Dr Tendai Zuze Health Matters
How much sleep is enough varies from person to person. Generally, seven to eight hours a day is enough. Failure to sleep is called insomnia. Someone with insomnia will often take 30 minutes or more to fall asleep and may get only six or fewer hours of sleep for three or more nights a week.
Common causes of insomnia include:
Stress. Concerns about work, school, health or family can keep your mind active at night, making it difficult to sleep. Stressful life events, such as the death or illness of a loved one, divorce or a job loss, may lead to insomnia
Anxiety. Everyday anxieties as well as more-serious anxiety disorders may disrupt your asleep. Depression. You might either sleep too much or have trouble sleeping if you’re depressed. Insomnia often accompanies other mental health disorders as well. Medications. Many prescription drugs can interfere with sleep, including some antidepressants, heart and blood pressure medications, allergy medications, stimulants and corticosteroids.
Caffeine, nicotine and alcohol. Coffee, tea, and other caffeine-containing drinks are well-known stimulants. Drinking coffee in the late afternoon and later can keep you from falling asleep at night. Nicotine in tobacco products is another stimulant that can cause insomnia. Alcohol is a sedative that may help you fall asleep, but it prevents deeper stages of sleep and often causes you to awaken in the middle of the night.
Medical conditions. If you have chronic pain, breathing difficulties or a need to urinate frequently, you might develop insomnia. Conditions linked with insomnia include arthritis, cancer, heart failure, lung disease, overactive thyroid and stroke. Change in your environment or work schedule. Travel or working a late or early shift can disrupt your body’s circadian rhythms, making it difficult to sleep.
Poor sleep habits. Habits that help promote good sleep are called sleep hygiene. Poor sleep hygiene includes an irregular sleep schedule, stimulating activities before bed, an uncomfortable sleep environment and use of your bed for activities other than sleep or sex.
‘Learned’ insomnia. This may occur when you worry excessively about not being able to sleep well and try too hard to fall asleep. Most people with this condition sleep better when they’re away from their usual sleep environment or when they don’t try to sleep, such as when they’re watching TV or reading.
Eating too much late in the evening. Having a light snack before bedtime is OK, but eating too much may cause you to feel physically uncomfortable while lying down, making it difficult to get to sleep. Many people also experience heartburn after heavy meals which can make sleeping difficult.
Sleep problems may be a concern for children and teenagers as well. Some children and teenagers simply have trouble getting to sleep or resist a regular bedtime because their internal clocks are more delayed. This can cause problems at school as they then tend to fall asleep in class. Sleep is as important to your health as a healthy diet and regular exercise. Whatever your reason for sleep loss, insomnia can affect you both mentally and physically.
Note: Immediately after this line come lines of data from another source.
(* ===== verification/Store.v ===== *)
(** The on-disk key/value store (src/pkg/store/store.go).

    The SQLite table [kv] is a finite map from keys to values.  A [world] holds
    the committed table, the working table of an open transaction, and a
    schedule of driver faults: each database call consumes one entry and fails,
    with no effect, when the entry is [true].  The file defines the query
    functions ([get], [set], [del], [countPrefix], [scanRange], [scanPrefix])
    over the [Accessor] interface that both [Store] and [Tx] satisfy,
    [WithTx], and the snapshot codec [DumpAll]/[LoadAll]; and it proves the
    range scans, the transaction and the snapshot codec correct. *)

From S2P Require Import Prelude.
#[local] Open Scope Z_scope.

Abbreviation table :=
  (@gmap (list Byte.byte) (@list_eq_dec Byte.byte byte_eq_dec)
     (@list_countable Byte.byte byte_eq_dec byte_countable) (list Byte.byte)) (only parsing).
Abbreviation row := (list Byte.byte * list Byte.byte)%type (only parsing).

(** * State and effects *)

Record world : Type := mkWorld {
  committed : table;
  pending : option table;
  faults : list bool;
}.

(** A Go function that talks to the database and returns [(A, error)]. *)
Definition M (A : Type) : Type := world -> world * gores A.

#[global] Instance M_ret : MRet M := fun A a w => (w, Ret a).
#[global] Instance M_bind : MBind M := fun A B f m w =>
  match m w with
  | (w', Ret a) => f a w'
  | (w', Fail e) => (w', Fail e)
  | (w', Panic) => (w', Panic)
  end.

(** A computation that does not touch the database. *)
Definition liftG {A} (r : gores A) : M A := fun w => (w, r).

(** [v, err := m]: the error is a value the caller inspects. *)
Definition try {A} (m : M A) : M (A + error) := fun w =>
  match m w with
  | (w', Ret a) => (w', Ret (inl a))
  | (w', Fail e) => (w', Ret (inr e))
  | (w', Panic) => (w', Panic)
  end.

(** [fmt.Errorf("...: %w", err)] around a call. *)
Definition wrapM {A} (fmt : String.string) (m : M A) : M A := fun w =>
  match m w with (w', r) => (w', wrap_err fmt r) end.
Arguments wrapM {A} fmt%_string_scope m.

Definition healthy (w : world) : Prop := Forall (eq false) (faults w).

(** One call into the driver. *)
Definition tick : M unit := fun w =>
  match faults w with
  | true :: fs => (mkWorld (committed w) (pending w) fs, Fail ErrIO)
  | false :: fs => (mkWorld (committed w) (pending w) fs, Ret tt)
  | [] => (w, Ret tt)
  end.

(** A statement whose effect is [body], unless the driver fails. *)
Definition dbcall {A} (body : M A) : M A := _ ← tick; body.

(** * The accessor interface *)

(** What [dbExecer]/[Accessor] promise: a table that is read and replaced,
    independent of the fault schedule. *)
Record Accessor : Type := mkAccessor {
  view : world -> table;
  update : table -> world -> world;
  view_update : forall t w, view (update t w) = t;
  view_faults : forall w fs, view (mkWorld (committed w) (pending w) fs) = view w;
  update_faults : forall t w, faults (update t w) = faults w;
}.

(** [*Store]: every call autocommits. *)
Definition Store : Accessor.
Proof.
  refine (mkAccessor committed (fun t w => mkWorld t (pending w) (faults w)) _ _ _); done.
Defined.

(** [*Tx]: every call works on the open transaction's table. *)
Definition Tx : Accessor.
Proof.
  refine (mkAccessor (fun w => default ∅ (pending w))
            (fun t w => mkWorld (committed w) (Some t) (faults w)) _ _ _); done.
Defined.

(** * Rows in key order *)

Definition key_le (a b : row) : Prop := Is_true (bytes_le a.1 b.1).
#[global] Instance key_le_dec : RelDecision key_le.
Proof. intros a b. unfold key_le. apply _. Defined.

(** [SELECT key, value FROM kv ORDER BY key] *)
Definition rows (t : table) : list row := merge_sort key_le (map_to_list t).

(** [LIMIT ?], appended only when [limit > 0] *)
Definition sql_limit (limit : Z) (l : list row) : list row :=
  if 0 <? limit then take (Z.to_nat limit) l else l.

(** [prefixUpperBound]: the loop runs from the last byte down, so it is a
    recursion over the reversed prefix. *)
Fixpoint upper_loop (r : bytes) : option bytes :=
  match r with
  | [] => None
  | x :: r' =>
    if byte_to_Z x <? 255 then Some (reverse (byte_of_Z (byte_to_Z x + 1) :: r'))
    else upper_loop r'
  end.

Definition prefixUpperBound (prefix : bytes) : option bytes := upper_loop (reverse prefix).

(** [WHERE key >= prefix [AND key < upper]] *)
Definition in_prefix_range (prefix : bytes) (k : bytes) : bool :=
  match prefixUpperBound prefix with
  | None => bytes_le prefix k
  | Some upper => bytes_le prefix k && bytes_lt k upper
  end.

(** [WHERE key >= start AND key <= end] *)
Definition in_range (start stop : bytes) (k : bytes) : bool :=
  bytes_le start k && bytes_le k stop.

Definition select (p : bytes -> bool) (t : table) : list row :=
  filter (fun r : row => Is_true (p r.1)) (rows t).

(** * Queries *)

Section Queries.
Context (s : Accessor).

Definition get (key : bytes) : M bytes :=
  dbcall (fun w => match view s w !! key with
           | Some v => (w, Ret v)
           | None => (w, Fail ErrNotFound)
           end).

(** A nil value is normalised to the empty one before the [INSERT]: byte
    lists have no nil, so the normalisation is the identity. *)
Definition set (key value : bytes) : M unit :=
  dbcall (fun w => (update s (<[key := value]> (view s w)) w, Ret tt)).

Definition del (key : bytes) : M unit :=
  dbcall (fun w => (update s (delete key (view s w)) w, Ret tt)).

Definition countPrefix (prefix : bytes) : M Z :=
  dbcall (fun w => (w, Ret (blen (select (in_prefix_range prefix) (view s w))))).

Definition scanRange (start stop : bytes) (limit : Z) : M (list row) :=
  dbcall (fun w => (w, Ret (sql_limit limit (select (in_range start stop) (view s w))))).

Definition scanPrefix (prefix : bytes) (limit : Z) : M (list row) :=
  dbcall (fun w => (w, Ret (sql_limit limit (select (in_prefix_range prefix) (view s w))))).
End Queries.

(** * Transactions *)

(** [db.Begin]; [db.SetMaxOpenConns(1)] leaves one transaction at a time. *)
Definition begin_tx : M unit :=
  dbcall (fun w => (mkWorld (committed w) (Some (committed w)) (faults w), Ret tt)).

(** [tx.Commit] *)
Definition commit_tx : M unit :=
  dbcall (fun w => (mkWorld (default (committed w) (pending w)) None (faults w), Ret tt)).

(** [defer tx.Rollback()] *)
Definition rollback (w : world) : world := mkWorld (committed w) None (faults w).

Definition WithTx (fn : M unit) : M unit := fun w =>
  match begin_tx w with
  | (w1, Ret _) =>
    match (_ ← fn; commit_tx) w1 with (w2, r) => (rollback w2, r) end
  | (w1, r) => (w1, r)
  end.

(** * Snapshots *)

Definition putUint32 (v : Z) : bytes :=
  [byte_of_Z (Z.shiftr v 24); byte_of_Z (Z.shiftr v 16); byte_of_Z (Z.shiftr v 8); byte_of_Z v].

Definition getUint32 (b : bytes) : gores Z :=
  b0 ← idx b 0; b1 ← idx b 1; b2 ← idx b 2; b3 ← idx b 3;
  Ret (Z.lor (Z.lor (Z.lor (Z.shiftl (byte_to_Z b0) 24) (Z.shiftl (byte_to_Z b1) 16))
                    (Z.shiftl (byte_to_Z b2) 8)) (byte_to_Z b3)).

(** The four writes [DumpAll] makes for one row. *)
Definition dump_row (r : row) : bytes :=
  putUint32 (u32 (blen r.1)) ++ r.1 ++ putUint32 (u32 (blen r.2)) ++ r.2.

(** One driver call per row fetched. *)
Fixpoint dump_rows (l : list row) : M bytes :=
  match l with
  | [] => mret []
  | r :: l' => _ ← tick; rest ← dump_rows l'; mret (dump_row r ++ rest)
  end.

(** [DumpAll]: [SELECT key, value FROM kv] has no [ORDER BY], so the order in
    which the driver enumerates the rows is a parameter. *)
Definition DumpAll (enumerate : table -> list row) : M bytes := fun w =>
  (_ ← tick; dump_rows (enumerate (committed w))) w.

(** [io.ReadFull(r, buf)] with [len(buf) = n]: [io.EOF] when nothing was left,
    [io.ErrUnexpectedEOF] when less than [n] was. *)
Inductive read_full : Type :=
| RF_ok (buf rest : bytes)
| RF_eof
| RF_short.

Definition ReadFull (n : Z) (r : bytes) : read_full :=
  if n =? 0 then RF_ok [] r
  else if blen r =? 0 then RF_eof
  else if blen r <? n then RF_short
  else RF_ok (take (Z.to_nat n) r) (drop (Z.to_nat n) r).

(** [INSERT INTO kv(key, value) VALUES(?, ?)]: [key] is the primary key. *)
Definition insert_row (key value : bytes) : M unit :=
  dbcall (fun w => match view Tx w !! key with
           | Some _ => (w, Fail (Errorf "UNIQUE constraint failed: kv.key"))
           | None => (update Tx (<[key := value]> (view Tx w)) w, Ret tt)
           end).

(** The [for] loop of [LoadAll]. Every iteration that goes round consumes at
    least eight bytes, so [S (length r)] iterations are enough; running out of
    fuel is [Panic]. *)
Fixpoint load_loop (fuel : nat) (r : bytes) : M unit :=
  match fuel with
  | O => liftG Panic
  | S fuel' =>
    match ReadFull 4 r with
    | RF_eof => mret tt
    | RF_short => liftG (Fail (Errorf "unexpected EOF"))
    | RF_ok lenBuf r1 =>
      klen ← liftG (getUint32 lenBuf);
      match ReadFull klen r1 with
      | RF_eof => liftG (Fail (Errorf "EOF"))
      | RF_short => liftG (Fail (Errorf "unexpected EOF"))
      | RF_ok key r2 =>
        match ReadFull 4 r2 with
        | RF_eof => liftG (Fail (Errorf "EOF"))
        | RF_short => liftG (Fail (Errorf "unexpected EOF"))
        | RF_ok lenBuf' r3 =>
          vlen ← liftG (getUint32 lenBuf');
          match ReadFull vlen r3 with
          | RF_eof => liftG (Fail (Errorf "EOF"))
          | RF_short => liftG (Fail (Errorf "unexpected EOF"))
          | RF_ok value r4 => _ ← insert_row key value; load_loop fuel' r4
          end
        end
      end
    end
  end.

(** [DELETE FROM kv] *)
Definition delete_all : M unit := dbcall (fun w => (update Tx ∅ w, Ret tt)).

(** [LoadAll] has the Begin / deferred Rollback / Commit shape of [WithTx];
    [tx.Prepare] is one more driver call. *)
Definition LoadAll (r : bytes) : M unit :=
  WithTx (_ ← delete_all; _ ← tick; load_loop (S (length r)) r).

(** * Prefix ranges *)

Definition all_ff (l : bytes) : Prop := Forall (fun b => byte_to_Z b = 255) l.

Lemma upper_loop_spec r :
  (upper_loop r = None /\ all_ff r) \/
  exists ffs x q, r = ffs ++ x :: q /\ all_ff ffs /\ byte_to_Z x < 255 /\
    upper_loop r = Some (reverse (byte_of_Z (byte_to_Z x + 1) :: q)).
Proof.
  induction r as [|x r IH]; [by left; repeat constructor|]. simpl.
  destruct (Z.ltb_spec (byte_to_Z x) 255) as [Hx|Hx].
  - right. exists [], x, r. repeat split; auto. constructor.
  - assert (byte_to_Z x = 255) by (pose proof (byte_to_Z_range x); lia).
    destruct IH as [[-> Hr]|(ffs & y & q & -> & Hffs & Hy & ->)].
    + left. split; [done|]. by constructor.
    + right. exists (x :: ffs), y, q. repeat split; auto. by constructor.
Qed.

Lemma all_ff_le_prefix p k : all_ff p -> bytes_le p k = true -> p `prefix_of` k.
Proof.
  intros Hp. revert k. induction Hp as [|x p Hx Hp IH]; intros [|y k]; simpl; try done.
  { intros _. apply prefix_nil. }
  pose proof (byte_to_Z_range y). byte_cases; try lia; try done. intros Hle.
  replace y with x by (apply byte_to_Z_inj; lia). by apply prefix_cons, IH.
Qed.

Lemma in_prefix_range_spec p k : in_prefix_range p k = true <-> p `prefix_of` k.
Proof.
  unfold in_prefix_range, prefixUpperBound.
  destruct (upper_loop_spec (reverse p)) as [[-> Hff]|(ffs & x & q & Hp & Hff & Hx & ->)].
  - split; [|apply prefix_bytes_le]. apply all_ff_le_prefix.
    unfold all_ff in *. by rewrite <- (reverse_involutive p), Forall_reverse.
  - rewrite reverse_cons. set (z := byte_of_Z _).
    assert (byte_to_Z z = byte_to_Z x + 1) as Hz.
    { subst z. rewrite byte_to_of_Z. apply Z.mod_small. pose proof (byte_to_Z_range x). lia. }
    assert (p = reverse q ++ x :: reverse ffs) as ->.
    { rewrite <- (reverse_involutive p), Hp, reverse_app, reverse_cons, <- app_assoc. done. }
    assert (all_ff (reverse ffs)) as Hff' by (unfold all_ff in *; by rewrite Forall_reverse).
    unfold bytes_lt. rewrite andb_true_iff, negb_true_iff. split.
    + intros [Hle Hlt].
      assert (bytes_le k (reverse q ++ [z]) = true) as Hkz.
      { destruct (bytes_le_total k (reverse q ++ [z])); congruence. }
      destruct (between_prefix (reverse q) _ _ k ltac:(eexists; reflexivity) ltac:(eexists; reflexivity) Hle Hkz)
        as [k' ->].
      rewrite bytes_le_app in Hle, Hlt.
      destruct k' as [|y k']; simpl in Hle, Hlt; [done|].
      byte_cases; try lia; try done.
      replace y with x by (apply byte_to_Z_inj; lia).
      apply prefix_app, prefix_cons, all_ff_le_prefix; auto.
    + intros Hpre. split; [by apply prefix_bytes_le|].
      destruct Hpre as [r ->]. rewrite <- app_assoc, bytes_le_app. simpl. byte_cases; (lia || done).
Qed.

(** * Rows *)

#[global] Instance key_le_trans : Transitive key_le.
Proof. intros a b c. unfold key_le. apply (transitivity (R := fun a b => Is_true (bytes_le a b))). Qed.

#[global] Instance key_le_total : Total key_le.
Proof.
  intros a b. unfold key_le. destruct (bytes_le_total a.1 b.1) as [->| ->]; [left|right]; done.
Qed.

Lemma rows_perm t : rows t ≡ₚ map_to_list t.
Proof. apply merge_sort_Permutation. Qed.

Lemma rows_sorted t : StronglySorted key_le (rows t).
Proof. apply (StronglySorted_merge_sort key_le). Qed.

Lemma elem_of_rows t k v : (k, v) ∈ rows t <-> t !! k = Some v.
Proof. rewrite rows_perm. apply elem_of_map_to_list. Qed.

Lemma NoDup_rows_keys t : NoDup (rows t).*1.
Proof. rewrite rows_perm. apply NoDup_fst_map_to_list. Qed.

Lemma elem_of_select p t k v : (k, v) ∈ select p t <-> t !! k = Some v /\ p k = true.
Proof.
  unfold select. rewrite list_elem_of_filter, elem_of_rows. simpl.
  split; intros [H1 H2]; split; auto using Is_true_eq_true, Is_true_eq_left.
Qed.

Lemma NoDup_select_keys p t : NoDup (select p t).*1.
Proof.
  unfold select. pose proof (NoDup_rows_keys t) as H. revert H.
  induction (rows t) as [|r l IH]; [done|]. cbn. intros [Hn Hl]%NoDup_cons.
  destruct (decide _); [|by apply IH]. apply NoDup_cons. split; [|by apply IH].
  intros (kv & Heq & [_ Hin]%list_elem_of_filter)%list_elem_of_fmap.
  apply Hn, list_elem_of_fmap. by exists kv.
Qed.

Lemma select_sorted p t : StronglySorted key_le (select p t).
Proof.
  unfold select. pose proof (rows_sorted t) as H. revert H.
  induction 1 as [|r l Hl IH Hr]; [constructor|]. cbn.
  destruct (decide _); [|done]. constructor; [done|].
  apply Forall_forall. intros x [_ Hx]%list_elem_of_filter.
  rewrite Forall_forall in Hr. by apply Hr.
Qed.

(** The number of rows selected is the number of keys satisfying the predicate. *)
Lemma length_select (p : bytes -> bool) (t : table) :
  length (select p t) = size (filter (fun kv : row => Is_true (p kv.1)) t).
Proof.
  rewrite <- length_map_to_list.
  apply Permutation_length, NoDup_Permutation.
  - apply NoDup_fmap_1 with (f := fst), NoDup_select_keys.
  - apply NoDup_map_to_list.
  - intros [k v]. rewrite elem_of_select, elem_of_map_to_list, map_lookup_filter_Some. simpl.
    split; intros [H1 H2]; split; auto using Is_true_eq_true, Is_true_eq_left.
Qed.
The following strategies may help you sleep better: Stick to a sleep schedule. Keep your bedtime and wake time consistent from day to day, including on weekends. Get out of bed when you’re not sleeping. Sleep as much as needed to feel rested, and then get out of bed. If you can’t sleep, get out of bed after 20 minutes and do something relaxing, such as reading.
Avoid trying to sleep. The harder you try, the more awake you’ll become. Read or watch television in another room until you become sleepy, then go to bed to sleep. Use your bed and bedroom only for sleeping or sex. Don’t read, watch TV, work or eat in bed. Find ways to relax. A warm bath before bedtime can help prepare you for sleep. Having your partner give you a massage also may help relax you.
Create a relaxing bedtime ritual, such as reading, soft music, breathing exercises, yoga or prayer. Avoid or limit naps. Naps can make it harder to fall asleep at night. If you can’t get by without one, try to limit a nap to no more than 30 minutes and don’t nap after 3 p.m.
Make your bedroom comfortable for sleep. Close your bedroom door or create a subtle background noise, such as a running fan, to help drown out other noises. Keep your bedroom temperature comfortable, usually cooler than during the day, and dark. Don’t keep a computer or TV in your bedroom.
Exercise and stay active. Get at least 20 to 30 minutes of vigorous exercise daily at least five to six hours before bedtime. Avoid or limit caffeine, alcohol and nicotine. Caffeine after lunchtime and using nicotine can keep you from falling asleep at night.
Alcohol, while it may initially make you feel sleepy, can cause unrestful sleep and frequent awakenings. Avoid large meals and beverages before bed. A light snack is fine, but eating too much late in the evening can interfere with sleep.
Drink less before bedtime so that you won’t have to urinate as often. Check your medications. If you take medications regularly, check with your doctor to see if they may be contributing to your insomnia. Hide the bedroom clocks. Set your alarm so that you know when to get up, but then hide all clocks in your bedroom, including your wristwatch and cell phone. The less you know what time it is at night, the better you’ll sleep.
If you are still struggling to sleep despite these measures please visit your doctor.